(Items from a data source)
━━━━━━━━━━━━━━━━━━━━

(* ===== verification/Regex.v ===== *)
(** * Regex: the [re.match] semantics of the patterns the sources use

    The validators call [re.match] with three patterns (e-mail, subject
    code, and the pattern [datetime.strptime] compiles for
    "%Y-%m-%d").  They use character classes, literals, concatenation,
    alternation, greedy [+] over a class and the anchor [$].  [bt] is a
    backtracking matcher in continuation-passing style that explores the
    alternatives in the order Python's [sre] engine does (left branch of
    [|] first, longest run of a greedy [+] first), so [re_match] returns
    the end of the very match Python finds.  [matches] is the
    declarative semantics; [bt_sound] and [bt_complete] relate the two. *)

From S2P Require Import Prelude PyModel.
Local Open Scope Z_scope.

Inductive regex :=
| RClass (p : Z -> bool)          (** one character of a class, or a literal *)
| RSeq (r1 r2 : regex)
| RAlt (r1 r2 : regex)            (** [r1|r2] *)
| RPlus (p : Z -> bool)           (** [[class]+], greedy *)
| RDollar.                        (** [$]: end of string, or before a final newline *)

Definition RLit (c : Z) : regex := RClass (Z.eqb c).

Fixpoint span_len (p : Z -> bool) (s : ustr) : nat :=
  match s with
  | c :: s' => if p c then S (span_len p s') else O
  | [] => O
  end.

Definition at_end (s : ustr) : bool := bool_decide (s = [] \/ s = [10]).

Section Backtrack.
  Context {A : Type}.

  (** Greedy repetition: try the continuation after [n], [n-1], ..., [1]
      characters. *)
Fixpoint try_down (n : nat) (s : ustr) (k : ustr -> option A) : option A :=
    match n with
    | O => None
    | S j => match k (drop (S j) s) with
             | Some x => Some x
             | None => try_down j s k
             end
    end.

Fixpoint bt (r : regex) (s : ustr) (k : ustr -> option A) : option A :=
    match r with
    | RClass p => match s with
                  | c :: s' => if p c then k s' else None
                  | [] => None
                  end
    | RSeq r1 r2 => bt r1 s (fun s' => bt r2 s' k)
    | RAlt r1 r2 => match bt r1 s k with
                    | Some x => Some x
                    | None => bt r2 s k
                    end
    | RPlus p => try_down (span_len p s) s k
    | RDollar => if at_end s then k s else None
    end.
End Backtrack.

(** [re.match(r, s)]: the end offset of the match, or [None]. *)
Definition re_match (r : regex) (s : ustr) : option nat :=
  bt r s (fun rest => Some (length s - length rest)%nat).

(** ** Declarative semantics: [matches r s s'] when [r] can consume a
    prefix of [s] and leave [s']. *)
Inductive matches : regex -> ustr -> ustr -> Prop :=
| m_class p c s : p c = true -> matches (RClass p) (c :: s) s
| m_seq r1 r2 s s1 s2 : matches r1 s s1 -> matches r2 s1 s2 -> matches (RSeq r1 r2) s s2
| m_alt_l r1 r2 s s' : matches r1 s s' -> matches (RAlt r1 r2) s s'
| m_alt_r r1 r2 s s' : matches r2 s s' -> matches (RAlt r1 r2) s s'
| m_plus_one p c s : p c = true -> matches (RPlus p) (c :: s) s
| m_plus_more p c s s' : p c = true -> matches (RPlus p) s s' -> matches (RPlus p) (c :: s) s'
| m_dollar s : at_end s = true -> matches RDollar s s.

#[export] Hint Constructors matches : core.

(** ** Greedy runs *)

Lemma plus_drop (p : Z -> bool) (s : ustr) (i : nat) :
  (1 <= i <= span_len p s)%nat -> matches (RPlus p) s (drop i s).
Proof.
  revert i. induction s as [|c s IH]; intros i Hi; simpl in *; [lia|].
  destruct (p c) eqn:Hp; [|lia].
  destruct i as [|[|i]]; [lia| |]; simpl; [by constructor|].
  apply m_plus_more; [done|]. apply (IH (S i)). lia.
Qed.

Lemma plus_inv (p : Z -> bool) (s s' : ustr) :
  matches (RPlus p) s s' -> exists i, (1 <= i <= span_len p s)%nat /\ s' = drop i s.
Proof.
  remember (RPlus p) as r eqn:Er. induction 1; inversion Er; subst.
  - exists 1%nat. simpl. rewrite H. split; [lia | done].
  - destruct IHmatches as [i [Hi ->]]; [done|].
    exists (S i). simpl. rewrite H. split; [lia | done].
Qed.

Section TryDown.
  Context {A : Type}.

Lemma try_down_sound (n : nat) (s : ustr) (k : ustr -> option A) x :
    try_down n s k = Some x -> exists i, (1 <= i <= n)%nat /\ k (drop i s) = Some x.
  Proof.
    induction n as [|n IH]; simpl; [discriminate|].
    destruct (k (drop (S n) s)) eqn:E; intros Hx.
    - injection Hx as <-. exists (S n). split; [lia | done].
    - destruct (IH Hx) as [i [Hi Hk]]. exists i. split; [lia | done].
  Qed.

Lemma try_down_complete (n i : nat) (s : ustr) (k : ustr -> option A) :
    (1 <= i <= n)%nat -> is_Some (k (drop i s)) -> is_Some (try_down n s k).
  Proof.
    induction n as [|n IH]; simpl; intros Hi Hk; [lia|].
    destruct (k (drop (S n) s)) eqn:E; [done|].
    destruct (decide (i = S n)) as [->|Hne]; [by rewrite E in Hk|].
    apply IH; [lia | done].
  Qed.
End TryDown.

(** ** The matcher implements the semantics *)

Theorem bt_sound {A} (r : regex) (s : ustr) (k : ustr -> option A) x :
  bt r s k = Some x -> exists s', matches r s s' /\ k s' = Some x.
Proof.
  revert s k x. induction r as [p|r1 IH1 r2 IH2|r1 IH1 r2 IH2|p|]; intros s k x; simpl.
  - destruct s as [|c s]; [discriminate|]. destruct (p c) eqn:Hp; [|discriminate]. eauto.
  - intros H. destruct (IH1 _ _ _ H) as [s1 [M1 H1]].
    destruct (IH2 _ _ _ H1) as [s2 [M2 H2]]. eauto.
  - destruct (bt r1 s k) eqn:E.
    + intros [= <-]. destruct (IH1 _ _ _ E) as [s' [M H]]. eauto.
    + intros H. destruct (IH2 _ _ _ H) as [s' [M H']]. eauto.
  - intros H. destruct (try_down_sound _ _ _ _ H) as [i [Hi Hk]].
    exists (drop i s). split; [by apply plus_drop | done].
  - destruct (at_end s) eqn:E; [|discriminate]. eauto.
Qed.

Theorem bt_complete {A} (r : regex) (s s' : ustr) (k : ustr -> option A) :
  matches r s s' -> is_Some (k s') -> is_Some (bt r s k).
Proof.
  intros M. revert k. induction M; intros k Hk; simpl.
  - by rewrite H.
  - apply IHM1. by apply IHM2.
  - destruct (bt r1 s k) eqn:E; [done|]. specialize (IHM k Hk). by rewrite E in IHM.
  - destruct (bt r1 s k); [done|]. by apply IHM.
  - apply (try_down_complete _ 1); simpl; [rewrite H; lia | done].
  - apply plus_inv in M as [i [Hi ->]].
    apply (try_down_complete _ (S i)); simpl; [rewrite H; lia | done].
  - by rewrite H.
Qed.

(** [re.match] succeeds exactly when the pattern matches a prefix. *)
Corollary re_match_spec (r : regex) (s : ustr) :
  is_Some (re_match r s) <-> exists s', matches r s s'.
Proof.
  unfold re_match. split.
  - intros [x Hx]. destruct (bt_sound _ _ _ _ Hx) as [s' [M _]]. eauto.
  - intros [s' M]. eapply bt_complete; [exact M | done].
Qed.

(** ** Inversion of the semantics, one lemma per construct *)

Lemma matches_class_iff (p : Z -> bool) (s s' : ustr) :
  matches (RClass p) s s' <-> exists c, p c = true /\ s = c :: s'.
Proof. split; [inversion 1; eauto | intros (c & Hc & ->); auto]. Qed.

Lemma matches_seq_iff (r1 r2 : regex) (s s2 : ustr) :
  matches (RSeq r1 r2) s s2 <-> exists s1, matches r1 s s1 /\ matches r2 s1 s2.
Proof. split; [inversion 1; eauto | intros (s1 & ? & ?); eauto]. Qed.

Lemma matches_alt_iff (r1 r2 : regex) (s s' : ustr) :
  matches (RAlt r1 r2) s s' <-> matches r1 s s' \/ matches r2 s s'.
Proof. split; [inversion 1; auto | intros [?|?]; auto]. Qed.

Lemma matches_dollar_iff (s s' : ustr) : matches RDollar s s' <-> s' = s /\ at_end s = true.
Proof. split; [inversion 1; auto | intros [-> ?]; auto]. Qed.

Lemma matches_plus_iff (p : Z -> bool) (s s' : ustr) :
  matches (RPlus p) s s' <-> exists x, x <> [] /\ Forall (fun c => p c = true) x /\ s = x ++ s'.
Proof.
  split.
  - intros M. remember (RPlus p) as r eqn:Er. induction M; inversion Er; subst.
    + exists [c]; split; [done | split; [by constructor | done]].
    + destruct IHM as (x & _ & Hx & ->); [done|].
      exists (c :: x). split; [done | split; [by constructor | done]].
  - intros (x & Hne & Hx & ->). induction Hx as [|c x Hc Hx IH]; [done|].
    destruct x as [|c' x]; simpl; [by constructor|].
    apply m_plus_more; [done | apply IH; done].
Qed.

Lemma at_end_iff (s : ustr) : at_end s = true <-> s = [] \/ s = [10].
Proof. unfold at_end. by rewrite bool_decide_eq_true. Qed.

Create Rewrite HintDb re_iff.
#[export] Hint Rewrite matches_class_iff matches_seq_iff matches_alt_iff
  matches_dollar_iff matches_plus_iff at_end_iff : re_iff.

(** [re_inv] decomposes every [matches] hypothesis down to equations on
    the input and facts about the characters. *)
Ltac re_inv :=
  repeat match goal with
  | H : matches (RSeq _ _) _ _ |- _ => apply matches_seq_iff in H as (? & ? & ?)
  | H : matches (RAlt _ _) _ _ |- _ => apply matches_alt_iff in H as [?|?]
  | H : matches (RPlus _) _ _ |- _ => apply matches_plus_iff in H as (? & ? & ? & ?); subst
  | H : matches (RClass _) _ _ |- _ => apply matches_class_iff in H as (? & ? & ?); subst
  | H : matches RDollar _ _ |- _ => apply matches_dollar_iff in H as [? ?]; subst
  | H : at_end _ = true |- _ => apply at_end_iff in H
  end.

━━━━━━━━━━━━━━━━━━━━

# Work instruction
Search the lines above for the string "when" and copy each line that has it.

# Task answer
(** ** Declarative semantics: [matches r s s'] when [r] can consume a
(** [re.match] succeeds exactly when the pattern matches a prefix. *)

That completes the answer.